- WHAT TO WORK ON:
Show every line of the data below that includes the word "answers".

- GIVEN RECORDS:
==========

(* ===== verification/LinkedListTheorems.v ===== *)
(** * Linked lists refine lists of values *)
From Stdlib Require Import ZArith Lia Sorting.Sorted.
From stdpp Require Import base gmap strings list fin_maps.
From S2P Require Import Prelude Linker Pattern LinkedList LinkedListLogic LinkedListOps LinkedListSort.

Section spec.
Context {T : Type} `{EqDecision T}.

(** A client's calls.  A client that wants a node walks to it from the head,
    as the IP list does; [i] is how far. *)
Inductive call : Type :=
  | CInsert (v : T)
  | CInsertBefore (i : nat) (v : T)
  | CRemove (v : T)
  | CRemoveTail
  | CContains (v : T)
  | CLen.

Inductive answer : Type :=
  | ADone
  | AErr (e : error)
  | ABool (b : bool)
  | AInt (n : Z).

Fixpoint node_at (i : nat) (p : loc) : ST (nodes T) loc :=
  match i with
  | O => mret p
  | S i => if N.eqb p nil then mret p else n ← deref p; node_at i (Next n)
  end.

Definition answer_of (r : LinkedList * option error) : LinkedList * answer :=
  (r.1, from_option AErr ADone r.2).

Definition exec (c : call) (l : LinkedList) : ST (nodes T) (LinkedList * answer) :=
  match c with
  | CInsert v => l ← Insert l v; mret (l, ADone)
  | CInsertBefore i v =>
      node ← node_at i (Head l); r ← InsertBefore l node v; mret (answer_of r)
  | CRemove v => r ← Remove l v; mret (answer_of r)
  | CRemoveTail => r ← RemoveTail l; mret (answer_of r)
  | CContains v => b ← Contains l v; mret (l, ABool b)
  | CLen => mret (l, AInt (Len l))
  end.

Fixpoint exec_all (cs : list call) (l : LinkedList) : ST (nodes T) (LinkedList * list answer) :=
  match cs with
  | [] => mret (l, [])
  | c :: cs =>
      '(l, a) ← exec c l; '(l, answers) ← exec_all cs l; mret (l, a :: answers)
  end.

(** What the calls mean for a list of values. *)
Fixpoint remove_first (v : T) (vs : list T) : list T :=
  match vs with
  | [] => []
  | w :: vs => if bool_decide (w = v) then vs else w :: remove_first v vs
  end.

Definition spec (c : call) (vs : list T) : list T * answer :=
  match c with
  | CInsert v => (vs ++ [v], ADone)
  | CInsertBefore i v =>
      if (i <? length vs)%nat then (take i vs ++ v :: drop i vs, ADone)
      else (vs, AErr ErrNodeNotFound)
  | CRemove v =>
      if bool_decide (v ∈ vs) then (remove_first v vs, ADone) else (vs, AErr ErrValueNotFound)
  | CRemoveTail =>
      match vs with [] => ([], AErr ErrValueNotFound) | _ => (removelast vs, ADone) end
  | CContains v => (vs, ABool (bool_decide (v ∈ vs)))
  | CLen => (vs, AInt (Z.of_nat (length vs)))
  end.

Fixpoint spec_all (cs : list call) (vs : list T) : list T * list answer :=
  match cs with
  | [] => (vs, [])
  | c :: cs =>
      let '(vs, a) := spec c vs in let '(vs, answers) := spec_all cs vs in (vs, a :: answers)
  end.

(** No insertion before a node of an empty list, which has none. *)
Fixpoint sensible (cs : list call) (vs : list T) : bool :=
  match cs with
  | [] => true
  | c :: cs =>
      match c with
      | CInsertBefore _ _ => negb (bool_decide (vs = []))
      | _ => true
      end && sensible cs (spec c vs).1
  end.

Lemma node_at_ok h xs i : seg h xs nil →
  node_at i (hd_loc nil xs) h = Returns (hd_loc nil (drop i xs), h).
Proof.
  revert xs. induction i as [|i IH]; intros xs Hs; [done|]. cbn [node_at].
  rewrite (hd_eqb h) by done. destruct xs as [|[p v] xs]; [done|].
  rewrite bool_decide_eq_false_2 by done. st. cbn [hd_loc].
  rewrite (deref_hd _ _ _ _ _ Hs). apply IH. apply Hs.
Qed.

Lemma remove_first_app v (us ws : list T) : v ∉ us → remove_first v (us ++ v :: ws) = us ++ ws.
Proof.
  induction us as [|u us IH]; cbn; intros Hin; [by rewrite bool_decide_eq_true_2|].
  rewrite bool_decide_eq_false_2 by set_solver. rewrite IH by set_solver. done.
Qed.

Lemma exec_ok c h l xs : rep h l xs → sensible [c] xs.*2 →
  ∃ h' l' ys, exec c l h = Returns ((l', (spec c xs.*2).2), h') ∧ rep h' l' ys ∧
    ys.*2 = (spec c xs.*2).1 ∧ keeps xs.*1 h h' ∧ (∀ p, p ∈ ys.*1 → p ∈ xs.*1 ∨ h !! p = None).
Proof.
  intros Hl. destruct c as [v|i v|v| |v|]; cbn [exec spec]; intros Hsens.
  - destruct (Insert_snoc h l xs v Hl) as (p & h' & l' & E & Hl' & _ & Hp & Hk).
    exists h', l', (xs ++ [(p, v)]). st. rewrite E. split_and!; try done.
    + by rewrite fmap_app.
    + rewrite fmap_app. set_solver.
  - st. rewrite (r_head _ _ _ Hl), (node_at_ok h xs) by apply Hl. rewrite length_fmap.
    destruct (Nat.ltb_spec i (length xs)) as [Hi|Hi].
    + destruct (lookup_lt_is_Some_2 _ _ Hi) as [[node w] Hlook].
      apply list_elem_of_split_length in Hlook as (A & B & -> & ->).
      rewrite drop_app_length. cbn [hd_loc]. st.
      destruct (InsertBefore_ok h l A node w B v Hl) as (p & h' & l' & E & Hl' & _ & Hp & Hk).
      rewrite E. eexists h', l', _. split; [done|]. split; [exact Hl'|].
      rewrite !fmap_app. cbn. rewrite take_app_length', drop_app_length' by (symmetry; apply length_fmap).
      split_and!; [done|by rewrite fmap_app in Hk|set_solver].
    + rewrite drop_ge by done. cbn [hd_loc]. st.
      destruct (InsertBefore_miss h l xs nil v Hl) as (p & h' & E & Hl' & _ & Hk).
      { intros ->. done. }
      { intros Hin. eapply seg_lookup in Hin as [_ []]; [|apply Hl]. done. }
      rewrite E. exists h', l, xs. split_and!; try done; [|by left].
      eapply frame_weaken; [|exact Hk]. set_solver.
  - case_bool_decide as Hv; st.
    + destruct (first_value v xs Hv) as (A & p & B & -> & Hn).
      destruct (Remove_ok h l A p v B Hl Hn) as (h' & l' & E & Hl' & Hk).
      rewrite E. eexists h', l', _. split; [done|]. split; [exact Hl'|].
      rewrite !fmap_app. cbn [fmap list_fmap snd fst]. rewrite remove_first_app by done.
      split_and!; [done|by rewrite fmap_app in Hk|set_solver].
    + rewrite (Remove_miss h l xs v Hl Hv). exists h, l, xs. split_and!; try done. by left.
  - st. destruct xs as [|[p v] xs _] using rev_ind.
    + unfold RemoveTail. rewrite (rep_head _ _ _ Hl). exists h, l, []. split_and!; try done. by left.
    + destruct (RemoveTail_ok h l xs p v Hl) as (h' & l' & E & Hl' & Hk).
      rewrite E. exists h', l', xs.
      assert ((xs ++ [(p, v)]).*2 = xs.*2 ++ [v]) as -> by (by rewrite fmap_app).
      rewrite removelast_last. destruct (xs.*2 ++ [v]) eqn:E2; [by destruct xs.*2|].
      split_and!; try done. rewrite fmap_app. set_solver.
  - st. rewrite (Contains_ok h l xs v Hl). exists h, l, xs. split_and!; try done. by left.
  - exists h, l, xs. unfold Len. rewrite (r_len _ _ _ Hl), length_fmap. split_and!; try done. by left.
Qed.

Lemma exec_all_ok cs h l xs : rep h l xs → sensible cs xs.*2 →
  ∃ h' l' ys, exec_all cs l h = Returns ((l', (spec_all cs xs.*2).2), h') ∧ rep h' l' ys ∧
    ys.*2 = (spec_all cs xs.*2).1 ∧ keeps xs.*1 h h'.
Proof.
  revert h l xs. induction cs as [|c cs IH]; intros h l xs Hl Hs; [by exists h, l, xs|].
  cbn [sensible] in Hs. apply andb_prop_elim in Hs as [Hc Hs].
  destruct (exec_ok c h l xs Hl) as (h1 & l1 & ys & E & Hl1 & Hys & Hk1 & Hnew).
  { cbn. by rewrite andb_true_r. }
  rewrite <- Hys in Hs. destruct (IH _ _ _ Hl1 Hs) as (h2 & l2 & zs & E2 & Hl2 & Hzs & Hk2).
  cbn [exec_all spec_all]. st. rewrite E. rewrite Hys in *. destruct (spec c xs.*2) as [vs a].
  cbn in E2, Hzs |- *. st. rewrite E2. destruct (spec_all cs vs) as [ws answers].
  exists h2, l2, zs. split_and!; try done. intros p n Hp HF.
  apply Hk2; [by apply Hk1|]. intros Hin. apply Hnew in Hin. naive_solver.
Qed.

(** Before a node of an empty list, which the caller has as nil, [InsertBefore]
    makes the list of one node but leaves the tail nil. *)
Lemma insert_after_break h l i v w : rep h l [] → h !! nil = None →
  ('(l, _) ← exec (CInsertBefore i v) l; exec (CInsert w) l) h = Panics nil_deref.
Proof.
  intros [Hh _ _ Ht _] Hnil. cbn in Hh. change (last_loc []) with nil in Ht.
  assert (node_at i nil h = Returns (nil, h)) as En by (destruct i; [done|]; cbn; by st).
  cbn [exec]. st. rewrite Hh, En. unfold InsertBefore, new_node. st. rewrite Hh. cbn [N.eqb nil].
  pose proof (is_fresh ({[nil]} ∪ dom h : gset loc)) as Hf.
  rewrite not_elem_of_union, not_elem_of_singleton in Hf. destruct Hf as [Hf _]. set (p := fresh _) in *.
  unfold set_next at 1. st. rewrite lookup_insert_eq. st. unfold answer_of, Insert, new_node. st. cbn [Head Tail fst].
  rewrite (proj2 (N.eqb_neq p nil) Hf). unfold set_next. rewrite Ht.
  match goal with |- context [fresh ?X] => pose proof (is_fresh X) as Hq; set (q := fresh X) in * end.
  rewrite not_elem_of_union, not_elem_of_singleton in Hq. destruct Hq as [Hq _].
  st. by rewrite !lookup_insert_ne, Hnil.
Qed.

(** C35: a linked list behaves as the list of its values: any sequence of
    calls on a list that was made of [items], in which no [InsertBefore] is
    called while the list is empty, returns, each call with the answer for
    the list of values (the length among them), and the nodes then hold the
    values that are left, in order, with the tail and the length right; the
    nodes of other lists in the heap are not touched.  The exception is real:
    after an [InsertBefore] on an empty list the next [Insert] panics. *)
Theorem LinkedList_refines_list h items cs :
  (sensible cs items →
   ∃ h' l' xs, (l ← New items; exec_all cs l) h =
       Returns ((l', (spec_all cs items).2), h') ∧
     rep h' l' xs ∧ xs.*2 = (spec_all cs items).1 ∧ keeps [] h h') ∧
  (∀ h' l' i v w, rep h' l' [] → h' !! nil = None →
     ('(l, _) ← exec (CInsertBefore i v) l'; exec (CInsert w) l) h' = Panics nil_deref).
Proof.
  split; [intros Hcs|by intros; apply insert_after_break].
  destruct (New_loop_ok h empty_list [] items (rep_empty h)) as (h1 & l1 & xs & E & Hl & <- & Hk & Hnew).
  destruct (exec_all_ok cs h1 l1 xs Hl Hcs) as (h2 & l2 & ys & E2 & Hl2 & Hys & Hk2).
  exists h2, l2, ys. st. unfold New. rewrite E, E2. split_and!; try done.
  intros p n Hp _. apply Hk2; [apply Hk; [done|set_solver]|]. intros Hin.
  apply Hnew in Hin. congruence.
Qed.

Lemma String_loop_ok (show : T → string) xs fuel buf h : seg h xs nil → (length xs < fuel)%nat →
  String_loop show fuel (hd_loc nil xs) buf h = Returns (buf +:+ arrows show xs.*2, h).
Proof.
  revert fuel buf. induction xs as [|[p v] xs IH]; intros fuel buf Hs Hf;
    (destruct fuel as [|fuel]; [lia|]); cbn [String_loop]; rewrite (hd_eqb h) by done.
  - rewrite bool_decide_eq_true_2 by done. st. cbn. by rewrite string_app_nil_r.
  - rewrite bool_decide_eq_false_2 by done. st. cbn [hd_loc].
    rewrite (deref_hd h p v xs nil Hs). cbn [Next Value]. destruct Hs as (_ & _ & Hs).
    cbn in Hf. rewrite IH, (hd_eqb h) by (done || lia). do 2 f_equal.
    destruct xs as [|[q w] xs]; [by rewrite bool_decide_eq_true_2, string_app_nil_r|].
    rewrite bool_decide_eq_false_2 by done. cbn. by rewrite !string_app_assoc.
Qed.

(** [String] prints the values with arrows between them. *)
Theorem String_prints (show : T → string) h l xs : rep h l xs →
  String show l h = Returns (arrows show xs.*2, h).
Proof.
  intros Hl. unfold String. st. rewrite (r_head _ _ _ Hl).
  apply (String_loop_ok show xs _ ""); [apply Hl|]. eapply seg_fuel; apply Hl.
Qed.
End spec.

(** Before a node of an empty list, which the caller has as nil:
    [InsertBefore] makes the list of one node but leaves the tail nil, so the
    next [Insert] panics. *)
Theorem InsertBefore_empty_breaks {T} `{EqDecision T} (v w : T) :
  (r ← InsertBefore empty_list nil v;
   _ ← (if bool_decide (r.2 = None) then mret tt else st_panic "error");
   Insert r.1 w) ∅ = Panics nil_deref.
Proof. reflexivity. Qed.

(** both sorts return, for every list: they leave the same nodes, in
    order, with the right head, tail and length, and touch no other node.
    Where [less] tells different values apart they give the same list. *)
Theorem sorts_agree {T} `{EqDecision T} (less : T → T → bool) (zero : T) h l xs
  (Hasym : ∀ a b, less a b = true → less b a = false)
  (Htrans : ∀ a b c, less a b = false → less b c = false → less a c = false)
  (Hl : rep h l xs) :
  ∃ h1 l1 ys h2 l2 zs,
    SortLinkedList less zero l h = Returns (l1, h1) ∧
    SortLinkedListIterative less zero l h = Returns (l2, h2) ∧
    rep h1 l1 ys ∧ sorts less xs h h1 ys ∧ rep h2 l2 zs ∧ sorts less xs h h2 zs ∧
    ((∀ a b, less a b = false → less b a = false → a = b) → ys.*2 = zs.*2).
Proof.
  destruct (SortLinkedList_ok less zero Hasym Htrans h l xs Hl) as (h1 & l1 & ys & E1 & H1 & S1).
  destruct (SortLinkedListIterative_ok less zero Hasym Htrans h l xs Hl)
    as (h2 & l2 & zs & E2 & H2 & S2).
  exists h1, l1, ys, h2, l2, zs. do 6 (split; [done|]). intros Htot.
  destruct S1 as (_ & P1 & O1 & _), S2 as (_ & P2 & O2 & _).
  apply (ordered_unique less); try done. by rewrite P1, P2.
Qed.

(** The list of 2, 1, in the heap that [New] makes. *)
Definition two_one_heap : nodes Z := <[1%N := MkNode 2 2%N]> (<[2%N := MkNode 1 nil]> ∅).
Definition two_one : LinkedList := MkList 1%N 2%N 2.

Lemma two_one_rep : rep two_one_heap two_one [(1%N, 2); (2%N, 1)].
Proof. split; try reflexivity; [repeat split; done|]. by repeat constructor; set_solver. Qed.

Lemma sorts_agree_witness :
  New [2; 1] ∅ = Returns (two_one, two_one_heap) ∧
  ∃ h1 l1 ys, SortLinkedList Z.ltb 0 two_one two_one_heap = Returns (l1, h1) ∧ rep h1 l1 ys.
Proof.
  split; [vm_compute; reflexivity|].
  destruct (sorts_agree Z.ltb 0 two_one_heap two_one [(1%N, 2); (2%N, 1)]) as
    (h1 & l1 & ys & h2 & l2 & zs & E & _ & H & _); [| |exact two_one_rep|by exists h1, l1, ys].
  - intros a b. rewrite Z.ltb_lt, Z.ltb_ge. lia.
  - intros a b c. rewrite !Z.ltb_ge. lia.
Defined.

Lemma LinkedList_refines_list_witness :
  (∃ h' l' xs, (l ← New [3; 1]; exec_all [CInsertBefore 1 2; CRemove 3; CRemoveTail; CContains 2; CLen] l)
      ∅ = Returns ((l', [ADone; ADone; ADone; ABool true; AInt 1]), h') ∧ rep h' l' xs ∧ xs.*2 = [2]) ∧
  ('(l, _) ← exec (CInsertBefore 0 7) empty_list; exec (CInsert 8) l) ∅ = Panics nil_deref.
Proof.
  destruct (LinkedList_refines_list ∅ [3; 1]
    [CInsertBefore 1 2; CRemove 3; CRemoveTail; CContains 2; CLen]) as [H1 H2]. split.
  - destruct H1 as (h' & l' & xs & E & H & Hv & _); [vm_compute; exact I|].
    exists h', l', xs. split; [exact E|]. split; [exact H|]. exact Hv.
  - exact (H2 ∅ empty_list 0%nat 7 8 (rep_empty ∅) eq_refl).
Defined.

(** Neither sort is stable: values that [less] does not tell apart change
    places, since [merge] takes the right one of them. *)
Theorem sorts_unstable :
  let less (a b : Z * Z) := a.1 <? b.1 in
  let values (r : outcome (LinkedList * nodes (Z * Z))) :=
    match r with
    | Returns (l, h) => match h !! Head l with Some n => Some (Value n) | None => None end
    | Panics _ => None
    end in
  values ((l ← New [(1, 1); (1, 2)]; SortLinkedList less (0, 0) l) ∅) = Some (1, 2) ∧
  values ((l ← New [(1, 1); (1, 2)]; SortLinkedListIterative less (0, 0) l) ∅) = Some (1, 2).
Proof. split; vm_compute; reflexivity. Qed.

==========

- ANSWER SECTION:
      '(l, a) ← exec c l; '(l, answers) ← exec_all cs l; mret (l, a :: answers)
      let '(vs, a) := spec c vs in let '(vs, answers) := spec_all cs vs in (vs, a :: answers)
  cbn in E2, Hzs |- *. st. rewrite E2. destruct (spec_all cs vs) as [ws answers].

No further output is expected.